[Opening Exercise inputs section]

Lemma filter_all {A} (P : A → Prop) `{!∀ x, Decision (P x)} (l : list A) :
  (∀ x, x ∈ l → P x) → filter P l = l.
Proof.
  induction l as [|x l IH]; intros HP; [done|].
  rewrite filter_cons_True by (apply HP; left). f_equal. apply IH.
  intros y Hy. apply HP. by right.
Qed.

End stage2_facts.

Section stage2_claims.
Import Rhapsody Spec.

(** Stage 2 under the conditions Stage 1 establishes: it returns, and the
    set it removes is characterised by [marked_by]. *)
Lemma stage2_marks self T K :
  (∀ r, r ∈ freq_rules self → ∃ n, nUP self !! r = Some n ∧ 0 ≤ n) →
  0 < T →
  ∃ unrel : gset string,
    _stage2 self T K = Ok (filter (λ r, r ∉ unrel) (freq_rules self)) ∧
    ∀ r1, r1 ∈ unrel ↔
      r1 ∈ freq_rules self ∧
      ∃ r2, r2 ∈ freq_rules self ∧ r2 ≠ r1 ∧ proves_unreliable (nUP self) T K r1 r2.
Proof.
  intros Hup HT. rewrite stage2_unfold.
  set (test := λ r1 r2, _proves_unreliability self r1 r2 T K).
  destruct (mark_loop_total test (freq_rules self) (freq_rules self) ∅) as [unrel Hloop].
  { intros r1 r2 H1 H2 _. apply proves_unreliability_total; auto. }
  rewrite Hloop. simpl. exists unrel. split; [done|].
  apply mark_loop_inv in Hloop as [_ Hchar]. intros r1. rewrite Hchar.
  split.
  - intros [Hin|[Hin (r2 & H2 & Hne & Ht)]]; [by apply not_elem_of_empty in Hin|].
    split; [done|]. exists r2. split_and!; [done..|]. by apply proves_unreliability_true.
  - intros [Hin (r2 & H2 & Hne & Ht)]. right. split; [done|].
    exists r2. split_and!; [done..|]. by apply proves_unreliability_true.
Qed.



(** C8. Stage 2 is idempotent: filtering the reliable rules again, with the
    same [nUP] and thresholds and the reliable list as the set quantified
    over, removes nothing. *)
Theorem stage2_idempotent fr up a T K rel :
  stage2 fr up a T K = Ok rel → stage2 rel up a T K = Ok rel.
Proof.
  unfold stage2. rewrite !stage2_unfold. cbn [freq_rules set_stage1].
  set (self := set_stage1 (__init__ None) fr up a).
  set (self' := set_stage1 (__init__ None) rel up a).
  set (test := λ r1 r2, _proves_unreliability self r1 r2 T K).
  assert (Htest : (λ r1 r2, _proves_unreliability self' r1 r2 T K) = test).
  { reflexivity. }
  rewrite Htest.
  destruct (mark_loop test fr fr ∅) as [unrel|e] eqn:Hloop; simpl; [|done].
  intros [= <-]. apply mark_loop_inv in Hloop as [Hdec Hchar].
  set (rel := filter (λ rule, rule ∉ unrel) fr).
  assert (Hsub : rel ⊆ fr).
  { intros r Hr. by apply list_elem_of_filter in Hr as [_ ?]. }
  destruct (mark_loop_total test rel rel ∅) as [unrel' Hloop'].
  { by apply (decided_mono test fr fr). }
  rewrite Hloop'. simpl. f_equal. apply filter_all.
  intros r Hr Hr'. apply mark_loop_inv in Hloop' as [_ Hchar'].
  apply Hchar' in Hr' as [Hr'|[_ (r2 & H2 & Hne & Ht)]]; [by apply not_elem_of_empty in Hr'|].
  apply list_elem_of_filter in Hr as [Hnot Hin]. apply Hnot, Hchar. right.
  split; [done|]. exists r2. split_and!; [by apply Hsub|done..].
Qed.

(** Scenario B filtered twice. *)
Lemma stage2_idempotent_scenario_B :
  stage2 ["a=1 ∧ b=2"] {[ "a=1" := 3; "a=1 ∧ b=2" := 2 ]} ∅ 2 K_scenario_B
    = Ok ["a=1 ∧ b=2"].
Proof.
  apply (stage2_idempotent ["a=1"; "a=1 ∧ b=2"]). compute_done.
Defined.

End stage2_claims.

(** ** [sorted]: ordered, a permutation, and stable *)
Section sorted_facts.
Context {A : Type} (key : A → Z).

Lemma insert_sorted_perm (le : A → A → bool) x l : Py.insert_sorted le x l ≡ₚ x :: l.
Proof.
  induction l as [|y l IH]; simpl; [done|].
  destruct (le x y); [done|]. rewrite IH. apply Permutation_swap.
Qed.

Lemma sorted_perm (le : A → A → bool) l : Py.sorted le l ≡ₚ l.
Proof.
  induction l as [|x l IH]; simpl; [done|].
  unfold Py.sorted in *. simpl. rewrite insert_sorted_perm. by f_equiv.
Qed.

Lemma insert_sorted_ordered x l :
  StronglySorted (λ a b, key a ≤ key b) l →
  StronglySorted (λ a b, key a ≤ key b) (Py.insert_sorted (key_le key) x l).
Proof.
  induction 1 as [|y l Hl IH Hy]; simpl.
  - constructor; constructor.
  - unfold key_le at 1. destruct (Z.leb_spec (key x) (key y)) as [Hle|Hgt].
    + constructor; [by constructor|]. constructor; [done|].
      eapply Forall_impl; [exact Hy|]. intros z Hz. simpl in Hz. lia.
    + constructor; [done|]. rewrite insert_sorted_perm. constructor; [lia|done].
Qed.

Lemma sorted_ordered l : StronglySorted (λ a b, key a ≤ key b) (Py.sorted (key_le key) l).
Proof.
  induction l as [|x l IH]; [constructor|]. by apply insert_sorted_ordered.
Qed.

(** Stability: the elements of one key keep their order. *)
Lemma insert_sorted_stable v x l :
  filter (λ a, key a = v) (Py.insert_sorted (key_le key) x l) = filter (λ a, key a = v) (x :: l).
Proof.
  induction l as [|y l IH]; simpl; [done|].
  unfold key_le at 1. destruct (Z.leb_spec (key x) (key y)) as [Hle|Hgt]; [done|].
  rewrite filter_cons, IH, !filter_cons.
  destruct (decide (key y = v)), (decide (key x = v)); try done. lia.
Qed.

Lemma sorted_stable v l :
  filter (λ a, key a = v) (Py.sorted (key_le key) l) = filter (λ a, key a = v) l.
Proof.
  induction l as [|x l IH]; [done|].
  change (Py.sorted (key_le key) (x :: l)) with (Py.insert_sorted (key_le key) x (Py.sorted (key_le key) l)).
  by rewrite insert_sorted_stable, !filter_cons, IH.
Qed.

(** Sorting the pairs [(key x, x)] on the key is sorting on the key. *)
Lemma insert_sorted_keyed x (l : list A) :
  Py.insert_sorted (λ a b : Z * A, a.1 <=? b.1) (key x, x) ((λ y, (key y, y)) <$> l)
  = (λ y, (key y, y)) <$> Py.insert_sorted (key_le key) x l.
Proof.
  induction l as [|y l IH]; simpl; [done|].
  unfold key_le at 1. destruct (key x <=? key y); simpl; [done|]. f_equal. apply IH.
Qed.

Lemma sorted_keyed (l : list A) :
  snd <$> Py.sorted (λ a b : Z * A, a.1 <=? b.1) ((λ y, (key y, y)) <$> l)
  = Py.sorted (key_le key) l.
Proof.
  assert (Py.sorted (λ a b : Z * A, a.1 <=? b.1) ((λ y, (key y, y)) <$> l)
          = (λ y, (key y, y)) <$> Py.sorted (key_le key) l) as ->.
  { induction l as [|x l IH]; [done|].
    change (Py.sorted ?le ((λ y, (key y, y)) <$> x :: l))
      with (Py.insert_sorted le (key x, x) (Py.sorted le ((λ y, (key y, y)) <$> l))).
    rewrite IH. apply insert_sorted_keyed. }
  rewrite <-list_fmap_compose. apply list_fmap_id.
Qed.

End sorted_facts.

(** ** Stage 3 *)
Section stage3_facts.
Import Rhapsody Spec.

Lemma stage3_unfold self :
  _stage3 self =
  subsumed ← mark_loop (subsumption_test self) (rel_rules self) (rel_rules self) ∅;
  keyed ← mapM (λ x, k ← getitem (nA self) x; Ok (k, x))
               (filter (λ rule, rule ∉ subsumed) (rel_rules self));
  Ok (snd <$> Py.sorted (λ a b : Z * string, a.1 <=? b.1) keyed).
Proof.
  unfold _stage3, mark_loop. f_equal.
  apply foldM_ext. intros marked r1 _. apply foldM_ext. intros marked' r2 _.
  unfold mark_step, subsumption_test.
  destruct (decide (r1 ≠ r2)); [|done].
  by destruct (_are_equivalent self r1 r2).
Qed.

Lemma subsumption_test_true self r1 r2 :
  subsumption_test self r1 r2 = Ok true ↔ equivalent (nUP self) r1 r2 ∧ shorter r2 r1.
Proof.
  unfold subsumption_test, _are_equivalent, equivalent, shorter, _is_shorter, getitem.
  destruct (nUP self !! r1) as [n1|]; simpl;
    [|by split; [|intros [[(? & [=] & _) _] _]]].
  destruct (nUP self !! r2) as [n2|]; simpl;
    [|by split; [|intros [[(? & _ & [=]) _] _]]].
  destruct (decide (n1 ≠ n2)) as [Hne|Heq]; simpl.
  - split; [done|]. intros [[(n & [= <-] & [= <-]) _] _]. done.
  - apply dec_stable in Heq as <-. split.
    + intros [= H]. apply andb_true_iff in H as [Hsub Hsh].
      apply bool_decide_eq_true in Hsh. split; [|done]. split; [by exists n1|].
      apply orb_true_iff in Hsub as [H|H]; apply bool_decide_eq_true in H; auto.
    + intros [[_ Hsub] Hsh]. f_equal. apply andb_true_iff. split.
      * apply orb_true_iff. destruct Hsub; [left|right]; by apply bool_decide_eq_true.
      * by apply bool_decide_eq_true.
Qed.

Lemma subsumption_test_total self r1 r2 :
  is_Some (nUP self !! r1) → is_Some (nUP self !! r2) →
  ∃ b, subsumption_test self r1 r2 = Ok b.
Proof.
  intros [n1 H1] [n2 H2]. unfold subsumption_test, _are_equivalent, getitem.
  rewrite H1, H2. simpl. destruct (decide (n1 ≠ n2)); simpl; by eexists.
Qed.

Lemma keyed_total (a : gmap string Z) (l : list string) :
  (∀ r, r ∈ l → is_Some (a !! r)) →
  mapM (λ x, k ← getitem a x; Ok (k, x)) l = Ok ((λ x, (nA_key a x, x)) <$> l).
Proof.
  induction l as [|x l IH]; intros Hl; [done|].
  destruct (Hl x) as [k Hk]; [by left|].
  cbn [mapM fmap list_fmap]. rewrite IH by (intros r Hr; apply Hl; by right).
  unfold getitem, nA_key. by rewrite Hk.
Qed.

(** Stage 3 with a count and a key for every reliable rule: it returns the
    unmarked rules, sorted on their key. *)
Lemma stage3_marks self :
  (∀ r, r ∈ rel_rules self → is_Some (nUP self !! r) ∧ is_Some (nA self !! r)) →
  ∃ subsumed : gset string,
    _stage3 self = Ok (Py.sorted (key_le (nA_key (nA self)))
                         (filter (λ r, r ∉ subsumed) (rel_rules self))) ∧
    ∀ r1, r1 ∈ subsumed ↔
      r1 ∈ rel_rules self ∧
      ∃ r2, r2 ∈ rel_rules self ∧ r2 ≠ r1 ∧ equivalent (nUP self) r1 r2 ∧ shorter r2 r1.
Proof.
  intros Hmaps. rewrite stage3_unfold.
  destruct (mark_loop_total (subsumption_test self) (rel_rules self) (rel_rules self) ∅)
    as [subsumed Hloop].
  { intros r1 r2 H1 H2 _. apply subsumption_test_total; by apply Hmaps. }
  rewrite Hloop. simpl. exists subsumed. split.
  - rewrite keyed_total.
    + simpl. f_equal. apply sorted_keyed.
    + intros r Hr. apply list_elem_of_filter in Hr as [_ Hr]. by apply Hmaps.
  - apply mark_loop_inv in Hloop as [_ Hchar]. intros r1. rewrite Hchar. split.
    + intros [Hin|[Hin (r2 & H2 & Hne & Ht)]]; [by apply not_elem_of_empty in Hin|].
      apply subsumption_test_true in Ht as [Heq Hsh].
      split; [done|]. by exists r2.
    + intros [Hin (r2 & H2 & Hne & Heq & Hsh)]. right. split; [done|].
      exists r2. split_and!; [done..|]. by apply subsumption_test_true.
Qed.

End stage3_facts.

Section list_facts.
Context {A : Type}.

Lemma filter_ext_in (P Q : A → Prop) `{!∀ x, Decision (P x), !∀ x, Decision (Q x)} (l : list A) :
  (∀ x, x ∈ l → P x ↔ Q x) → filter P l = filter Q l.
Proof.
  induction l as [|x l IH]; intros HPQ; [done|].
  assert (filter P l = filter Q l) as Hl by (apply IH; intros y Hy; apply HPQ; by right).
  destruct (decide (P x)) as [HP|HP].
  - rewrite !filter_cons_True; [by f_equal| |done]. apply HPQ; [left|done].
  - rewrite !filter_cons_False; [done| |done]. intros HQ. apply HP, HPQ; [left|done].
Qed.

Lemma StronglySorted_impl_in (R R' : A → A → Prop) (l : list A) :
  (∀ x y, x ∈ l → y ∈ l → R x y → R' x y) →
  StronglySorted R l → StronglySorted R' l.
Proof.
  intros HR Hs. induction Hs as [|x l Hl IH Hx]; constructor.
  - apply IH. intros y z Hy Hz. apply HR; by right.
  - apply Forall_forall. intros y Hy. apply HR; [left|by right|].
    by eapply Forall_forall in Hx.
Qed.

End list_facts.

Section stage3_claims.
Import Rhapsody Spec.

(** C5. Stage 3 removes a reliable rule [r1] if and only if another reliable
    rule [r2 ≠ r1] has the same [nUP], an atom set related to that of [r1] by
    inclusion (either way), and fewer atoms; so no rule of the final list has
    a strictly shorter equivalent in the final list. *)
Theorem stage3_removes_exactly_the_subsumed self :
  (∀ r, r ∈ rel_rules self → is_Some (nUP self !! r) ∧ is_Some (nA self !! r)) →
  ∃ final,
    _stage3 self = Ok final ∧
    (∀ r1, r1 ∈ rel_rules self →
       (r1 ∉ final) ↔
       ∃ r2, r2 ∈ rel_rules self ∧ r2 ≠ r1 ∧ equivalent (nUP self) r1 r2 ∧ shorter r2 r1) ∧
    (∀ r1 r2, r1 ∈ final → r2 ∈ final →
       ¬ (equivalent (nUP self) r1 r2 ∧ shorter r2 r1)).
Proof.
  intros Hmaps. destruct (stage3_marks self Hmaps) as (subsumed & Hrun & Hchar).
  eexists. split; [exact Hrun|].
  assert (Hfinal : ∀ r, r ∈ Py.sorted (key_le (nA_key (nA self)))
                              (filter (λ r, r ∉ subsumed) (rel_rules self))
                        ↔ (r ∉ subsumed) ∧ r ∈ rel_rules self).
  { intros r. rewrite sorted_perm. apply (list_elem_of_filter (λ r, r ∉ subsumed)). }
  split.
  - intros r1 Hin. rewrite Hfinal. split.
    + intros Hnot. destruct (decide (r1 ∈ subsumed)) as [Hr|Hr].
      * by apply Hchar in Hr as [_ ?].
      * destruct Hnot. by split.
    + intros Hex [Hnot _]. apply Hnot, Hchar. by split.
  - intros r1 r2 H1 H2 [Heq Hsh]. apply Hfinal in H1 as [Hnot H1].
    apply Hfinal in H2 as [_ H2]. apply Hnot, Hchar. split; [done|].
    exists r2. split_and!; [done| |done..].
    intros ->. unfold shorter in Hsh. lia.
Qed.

[Closing Exercise inputs section]

What to produce: The answer is a number alone: how many lines of the data contain the string "Decision"?

Output of the task: 2